To help applicants, the program has created a vaccine-like injury table that indicates which vaccines are relevant to which express lesions. Since 1988, more than 5,000 claims have been awarded, basically similar to the flu vaccine. This program has marks of responsibility movements and thus reduced the threat of entering the market, a key step in ensuring a solid source of vaccines and stimulating the progression and advent of new vaccines. Virtually every public fitness organization recognizes that this mechanism has led to one of the wonderful public fitness successes in the United States: very high sustained vaccination rates among all children, regardless of socioeconomic status, race, or ethnicity.

With this style in mind, America deserves to create the NLCCP. Several entities can simply give a contribution to such a fund, adding pharmaceutical and other corporations that have made really large profits since the beginning of the pandemic; and fitness and disability insurers, which would benefit from such a program. Lawmakers can also simply add an additional tax on vaccines to fund the program.

Instead of letting disability insurers deal with claims, many of which are likely to be contentious, a panel of experts (perhaps lawyers, perhaps clinical authorities, perhaps either) is tasked with finding out if other people meet the predefined diagnostic criteria and the corresponding ones. refund amounts. (This technique would resemble that of the National Vaccine Injury Compensation Program. )

Importantly, those who do not have disability insurance can also register claims, an option that deserves to help minimize disparities in care and compensation. The same panel can also determine which remedies for long COVID deserve to be covered by the program or health insurers. These determinations would be based on the recommendations of professional medical teams and would have the added advantage of relieving health insurers of the challenge of making those decisions.

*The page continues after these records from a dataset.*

(* ===== verification/ProcessLemmas.v ===== *)
(** * Running the ledger on the abstract store

    Weakest-precondition rules for the store calls and for [change_latest],
    in the form the block handlers use them. *)

From S2P Require Import Prelude Crypto Blocks Common Stats Store Ledger StoreLemmas LedgerInv.
From S2P Require Import Visitors Extend.

Lemma set_store_store {S} (l : ledger S) : set_store l (store l) = l.
Proof. by destruct l. Qed.

(** The store after the account table, block info and checksum updates of
    [change_latest]. *)
Definition latest_store (s : astore) (a h rep : u256) (bal : u128) (cnt : u64)
    (is_state : bool) (now : u64) (ck : u256) : astore :=
  let op := match a_accounts s !! a with Some i => open_block_hash i | None => h end in
  let s1 := set_accounts <[a := Account_info h rep op bal now cnt]> s in
  let s2 := if (uval cnt mod block_info_max =? 0) && negb is_state
            then set_info <[h := Block_info a bal]> s1 else s1 in
  set_checksum <[U 8 0 := ck]> s2.

Section rules.
Context `{Blake2b, LedgerConstants}.
Implicit Types (l : ledger astore) (h : u256).

Lemma wp_st_read {A} (f : astore → A) l (Q : A → ledger astore → Prop) :
  Q (f (store l)) l → wp (st (gets f)) l Q.
Proof. unfold wp, st, gets. by rewrite set_store_store. Qed.

Lemma wp_st_write (f : astore → astore) l (Q : unit → ledger astore → Prop) :
  Q tt (set_store l (f (store l))) → wp (st (modify f)) l Q.
Proof. done. Qed.

Lemma wp_st {A} (m : M astore A) l a s (Q : A → ledger astore → Prop) :
  m (store l) = Done (a, s) → Q a (set_store l s) → wp (st m) l Q.
Proof. unfold wp, st. by intros ->. Qed.

Lemma wp_st_keep {A} (m : M astore A) l a (Q : A → ledger astore → Prop) :
  m (store l) = Done (a, store l) → Q a l → wp (st m) l Q.
Proof. unfold wp, st. intros ->. by rewrite set_store_store. Qed.

Lemma wp_block_put l h b (Q : unit → ledger astore → Prop) :
  tables_wf (store l) → put_pre (store l) h b →
  Q tt (set_store l (put_block h b (store l))) →
  wp (st (block_put h b (U 32 0))) l Q.
Proof. intros Hwf Hp. eapply wp_st. by apply a_block_put_run. Qed.

Lemma wp_del {K V} `{Countable K} (proj : astore → gmap K V) set (k : K) l
    (Q : unit → ledger astore → Prop) :
  is_Some (proj (store l) !! k) → Q tt (set_store l (set (delete k) (store l))) →
  wp (st (a_del proj set k)) l Q.
Proof. intros Hs. eapply wp_st. unfold a_del. by rewrite decide_True. Qed.

Definition add_rep (b : block) (w : u128) (s : astore) : astore :=
  set_rep <[block_representative b :=
    u_add (default (U 16 0) (a_rep s !! block_representative b)) w]> s.

Lemma wp_representation_add l h b sc w (Q : unit → ledger astore → Prop) :
  a_lookup (store l) h = Some (b, sc) → Q tt (set_store l (add_rep b w (store l))) →
  wp (st (representation_add h w)) l Q.
Proof.
  intros E. eapply wp_st. unfold representation_add, mbind, M_bind. simpl. unfold gets.
  by rewrite E.
Qed.

Lemma wp_stats t d l (Q : unit → ledger astore → Prop) :
  (∀ l', store l' = store l → Q tt l') → wp (stats_inc t d) l Q.
Proof. intros HQ. by apply HQ. Qed.

Lemma checksum_key_0 : checksum_key (U 8 0) (U 1 0) = Done (U 8 0).
Proof. unfold checksum_key. rewrite !uval_zero. done. Qed.

Lemma wp_checksum_update l h (Q : unit → ledger astore → Prop) :
  is_Some (a_checksum (store l) !! U 8 0) →
  (∀ ck, ck = u_xor (default (U 32 0) (a_checksum (store l) !! U 8 0)) h →
    Q tt (set_store l (set_checksum <[U 8 0 := ck]> (store l)))) →
  wp (checksum_update h) l Q.
Proof.
  intros [c Hc] HQ. unfold checksum_update. apply wp_bind. eapply wp_st_keep.
  { simpl. rewrite checksum_key_0. done. }
  rewrite Hc in *. eapply wp_st; [|by apply HQ]. simpl. by rewrite checksum_key_0.
Qed.

Lemma wp_change_latest l a h rep bal cnt is_state (Q : unit → ledger astore → Prop) :
  h ≠ U 32 0 → is_Some (a_checksum (store l) !! U 8 0) →
  match a_accounts (store l) !! a with
  | Some _ => True
  | None => ∃ b sc, a_lookup (store l) h = Some (b, sc) ∧ block_previous b = U 32 0
  end →
  (∀ l' now ck, ck = next_sum (store l) a h → store l' = latest_store (store l) a h rep bal cnt is_state now ck → Q tt l') →
  wp (change_latest a h rep bal cnt is_state) l Q.
Proof.
  intros Hh Hck Hold HQ. unfold change_latest. apply wp_bind. apply wp_st_read.
  apply wp_bind. set (acc := a_accounts (store l) !! a) in *.
  set (op := match acc with Some i => open_block_hash i | None => h end).
  (* after reading the account: same tables up to the checksum *)
  enough (Htail : ∀ l1 i, open_block_hash i = op →
    (∃ ck, store l1 = set_checksum <[U 8 0 := ck]> (store l)) ∨ store l1 = store l →
    u_xor (default (U 32 0) (a_checksum (store l1) !! U 8 0)) h = next_sum (store l) a h →
    wp (if negb (is_zero h) then
          now ← seconds_since_epoch;
          st (account_put a (Account_info h rep (open_block_hash i) bal now cnt));;
          (if (uval cnt mod block_info_max =? 0) && negb is_state
           then st (block_info_put h (Block_info a bal)) else mret tt);;
          checksum_update h
        else st (account_del a)) l1 Q).
  { destruct acc as [i|] eqn:Eacc.
    - apply wp_bind. apply wp_checksum_update; [done|]. intros ck Hck1. apply wp_ret.
      apply Htail; [done|left; eauto|]. simpl. rewrite lookup_insert_eq. simpl.
      unfold next_sum. fold acc. by rewrite Eacc, Hck1.
    - destruct Hold as (b & sc & Eb & Hb). apply wp_bind. apply wp_st_read. rewrite Eb.
      apply wp_bind. apply wp_assert; [by apply is_zero_true|]. apply wp_ret.
      apply Htail; [done|by right|]. unfold next_sum. fold acc. by rewrite Eacc. }
  intros l1 i Hi Hl1 Hsum. apply is_zero_false in Hh. rewrite Hh. simpl negb.
  apply wp_bind. unfold wp at 1, seconds_since_epoch. set (now := clock l1 0%nat).
  set (l2 := Ledger _ _ _ _ _ _). apply wp_bind. apply wp_st_write. apply wp_bind.
  rewrite Hi.
  assert (Hck2 : is_Some (a_checksum (store l1) !! U 8 0)).
  { destruct Hl1 as [[ck ->]| ->]; [|done]. simpl. rewrite lookup_insert_eq. eauto. }
  destruct ((uval cnt mod block_info_max =? 0) && negb is_state) eqn:Ec.
  - apply wp_st_write. apply wp_checksum_update; [done|]. intros ck Eck.
    eapply (HQ _ now ck); [by rewrite Eck, <-Hsum|].
    unfold latest_store. rewrite Ec. fold acc op.
    destruct Hl1 as [[ck' Hl1]|Hl1]; simpl; rewrite Hl1; [|done].
    unfold set_checksum, set_info, set_accounts. simpl. by rewrite insert_insert_eq.
  - apply wp_ret. apply wp_checksum_update; [done|]. intros ck Eck.
    eapply (HQ _ now ck); [by rewrite Eck, <-Hsum|].
    unfold latest_store. rewrite Ec. fold acc op.
    destruct Hl1 as [[ck' Hl1]|Hl1]; simpl; rewrite Hl1; [|done].
    unfold set_checksum, set_info, set_accounts. simpl. by rewrite insert_insert_eq.
Qed.
End rules.

(** ** Visitors on an extended store

    The visitors only read the blocks and the cached block data, so a run on
    one store is a run on any store that agrees on the blocks it has. *)

Definition agree `{LedgerConstants} (s s' : astore) : Prop :=
  (∀ x, fst <$> a_lookup s' x = fst <$> a_lookup s x ∨
    (a_lookup s x = None ∧ x ≠ genesis_account)) ∧
  a_lookup s genesis_account = None ∧ a_info s' = a_info s.

Section frame.
Context `{Blake2b, LedgerConstants}.
Context (s s' : astore).
Hypothesis HA : agree s s'.

Lemma block_get_agree x b : block_get x s = Done (Some b, s) → block_get x s' = Done (Some b, s').
Proof.
  destruct HA as [HA1 _]. simpl. unfold gets. intros [= E].
  destruct (HA1 x) as [E'|[E' _]]; [by rewrite E', E|]. by rewrite E' in E.
Qed.

Lemma balance_visit_agree b v v' : balance_visit b v s = Done (v', s) →
  balance_visit b v s' = Done (v', s').
Proof.
  destruct HA as (_ & _ & HA2). destruct b; simpl; unfold mbind, M_bind, gets, mret, M_ret;
    rewrite ?HA2; intros [= <-]; done.
Qed.

Lemma balance_visit_state b v : ∃ v', balance_visit b v s = Done (v', s).
Proof. destruct b; simpl; unfold mbind, M_bind, gets, mret, M_ret; eauto. Qed.

Lemma visitors_agree n :
  (∀ v r s1, balance_loop n v s = Done (r, s1) →
    s1 = s ∧ balance_loop n v s' = Done (r, s')) ∧
  (∀ h v r s1, (h = genesis_account → av_current_amount v = U 32 0 ∨
      av_current_amount v = genesis_account) →
    amount_loop n h v s = Done (r, s1) → s1 = s ∧ amount_loop n h v s' = Done (r, s')).
Proof.
  induction n as [|n [IHb IHa]]; [done|]. split.
  - intros v r s1. simpl. destruct (negb _ || _) eqn:E1; [|by intros [= <- <-]].
    destruct (negb (is_zero (bv_current_amount v))) eqn:E2.
    + intros (a & s2 & Ea & Eb)%bind_inv.
      apply IHa in Ea as [-> Ea]; [|by right]. apply IHb in Eb as [-> Eb].
      split; [done|]. by rewrite (bind_done _ _ _ _ _ Ea).
    + intros (ob & s2 & Eg & Eb)%bind_inv. pose proof Eg as Eg'. injection Eg as <- <-.
      destruct (fst <$> _) as [b|]; [|done]. apply block_get_agree in Eg'.
      rewrite (bind_done _ _ _ _ _ Eg'). apply bind_inv in Eb as (v' & s2 & Ev & Eb).
      destruct (balance_visit_state b v) as [v2 Ev2]. rewrite Ev2 in Ev. injection Ev as <- <-.
      apply IHb in Eb as [-> Eb]. split; [done|].
      by rewrite (bind_done _ _ _ _ _ (balance_visit_agree _ _ _ Ev2)).
  - intros h v r s1 Hh. simpl. destruct (negb _ || _) eqn:E1; [|by intros [= <- <-]].
    destruct (negb (is_zero (av_current_amount v))) eqn:E2.
    + intros (ob & s2 & Eg & Eb)%bind_inv. pose proof Eg as Eg'. injection Eg as <- <-.
      apply negb_true_iff, is_zero_false in E2.
      destruct (fst <$> _) as [b|] eqn:Ef.
      * apply block_get_agree in Eg'. rewrite (bind_done _ _ _ _ _ Eg').
        apply IHa in Eb; [done|]. intros ->.
        destruct (Hh eq_refl) as [?|E]; [done|].
        destruct HA as (_ & HG & _). by rewrite E, HG in Ef.
      * destruct (u_eqb h genesis_account) eqn:Eh; [|done].
        apply u_eqb_true in Eh. destruct (Hh Eh) as [?|E]; [done|].
        apply IHa in Eb as [-> Eb]; [|by left]. split; [done|]. unfold mbind, M_bind. simpl.
        destruct HA as (HA1 & HG & _). unfold gets.
        destruct (HA1 (av_current_amount v)) as [->|[_ ?]]; [|done].
        by rewrite Ef.
    + intros (p & s2 & Ep & Eb)%bind_inv. apply IHb in Ep as [-> Ep].
      apply IHa in Eb as [-> Eb]; [|by left; apply negb_false_iff, is_zero_true in E2].
      split; [done|]. by rewrite (bind_done _ _ _ _ _ Ep).
Qed.

Lemma balance_compute_agree n h r : balance_compute n h s = Done (r, s) →
  balance_compute n h s' = Done (r, s').
Proof. intros E. by apply (proj1 (visitors_agree n)) in E as [_ E]. Qed.

Lemma amount_compute_agree n h r : amount_compute n h s = Done (r, s) →
  amount_compute n h s' = Done (r, s').
Proof. intros E. apply (proj2 (visitors_agree n)) in E as [_ E]; [done|simpl; auto]. Qed.

End frame.
(* ===== verification/Commit.v ===== *)
(** * Committing a block

    The end all block handlers share: the block is stored after the head of
    its account (or opens it), the account, frontier, pending and weight
    tables are updated, and the ledger invariant is kept. *)

From S2P Require Import Prelude Crypto Blocks Common Stats Store Ledger StoreLemmas LedgerInv.
From S2P Require Import Visitors Extend ProcessLemmas.

(** Digests the ledger's sentinels exclude: 0 (no block), 1 (the initial
    successor of [ledger::account]) and the genesis account (the source of
    the genesis block). *)
Definition hash_ok `{Blake2b, LedgerConstants} (b : block) : Prop :=
  block_hash b ≠ U 32 0 ∧ block_hash b ≠ U 32 1 ∧ block_hash b ≠ genesis_account.

(** A block rolled back may have left an entry in the cached block data; an
    entry under the digest of a new block must be that of the same state
    block, that is, the digest collides with no block rolled back. *)
Definition info_ok `{Blake2b} (s : astore) (b : block) : Prop :=
  a_lookup s (block_hash b) = None →
  ∀ i, a_info s !! block_hash b = Some i →
  match b with
  | BState t => bi_account i = th_account (hashables t) ∧ bi_balance i = th_balance (hashables t)
  | _ => False
  end.

(** What the ledger assumes of the digest of a block it is given. *)
Definition digest_ok `{Blake2b, LedgerConstants} (s : astore) (b : block) : Prop :=
  hash_ok b ∧ info_ok s b.

Section common.
Context `{Blake2b, Ed25519, LedgerConstants}.

Lemma lookup_blocks_eq s s' x : a_blocks s = a_blocks s' → a_lookup s x = a_lookup s' x.
Proof. intros E. apply a_lookup_ext. by rewrite E. Qed.

Lemma tables_wf_eq s s' : a_blocks s = a_blocks s' → tables_wf s → tables_wf s'.
Proof. unfold tables_wf. by intros ->. Qed.

Lemma modulus_16 : modulus 16 = 2 ^ 128.
Proof. vm_compute. reflexivity. Qed.

(** Weights modulo 2^128. *)
Lemma add_rep_weight b w s r :
  uval (default (U 16 0) (a_rep (add_rep b w s) !! r)) =
    (uval (default (U 16 0) (a_rep s !! r)) +
      if decide (block_representative b = r) then uval w else 0) mod 2 ^ 128.
Proof.
  unfold add_rep. simpl. rewrite lookup_insert. case_decide; simpl.
  - subst. by rewrite uval_add, modulus_16.
  - rewrite Z.add_0_r. symmetry. apply Z.mod_small. rewrite <-modulus_16. apply uval_range.
Qed.

Lemma neg_mod x (a : u128) : (x + uval (neg a)) mod 2 ^ 128 = (x - uval a) mod 2 ^ 128.
Proof.
  unfold neg. rewrite uval_sub, uval_zero, modulus_16.
  rewrite Zplus_mod_idemp_r. f_equal; lia.
Qed.

Lemma share_known look i b sc r : look (rep_block i) = Some (b, sc) →
  share look (Some i) r = if decide (block_representative b = r) then uval (balance i) else 0.
Proof. intros E. unfold share, rep_account. by rewrite E. Qed.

Certainly, such a program would face challenges.

First, it can be tricky to outline prolonged COVID objective criteria. However, relying only on subjective criteria will greatly increase the difficulty of differentiating prolonged COVID symptoms from underlying physical and intellectual illnesses.

Second, millions of other people will likely want the program. It will be vital to create an administrative design that guarantees all people, regardless of their technical and electronic expertise.

Third, all Americans in the United States will be eligible for the program, not just those who have health or disability insurance or those who have been vaccinated. Otherwise, really large disparities in care and reimbursement will be incorporated into the program itself.

Fourth, as with any national programme, you will want to identify a good enough investment. I propose several of the above resources, and when combined, they can provide the mandatory while generating a broad political matrix. Fifth, policymakers will want to adapt this timeline to meet express wishes for prolonged COVID. In addition to following NVICP’s style of care, they can also turn to Medicare’s end-stage kidney program and the Ryan White AIDS program.

By caring about and supporting the millions of others who have or will develop disabilities as a result of prolonged COVID, America faces a monumental task. Without a national program, Americans will most likely not get the care they need. disparities in care will inevitably increase, patients will be exposed to useless treatments, and employers and state and federal governments will pay massive prices. COVID patients.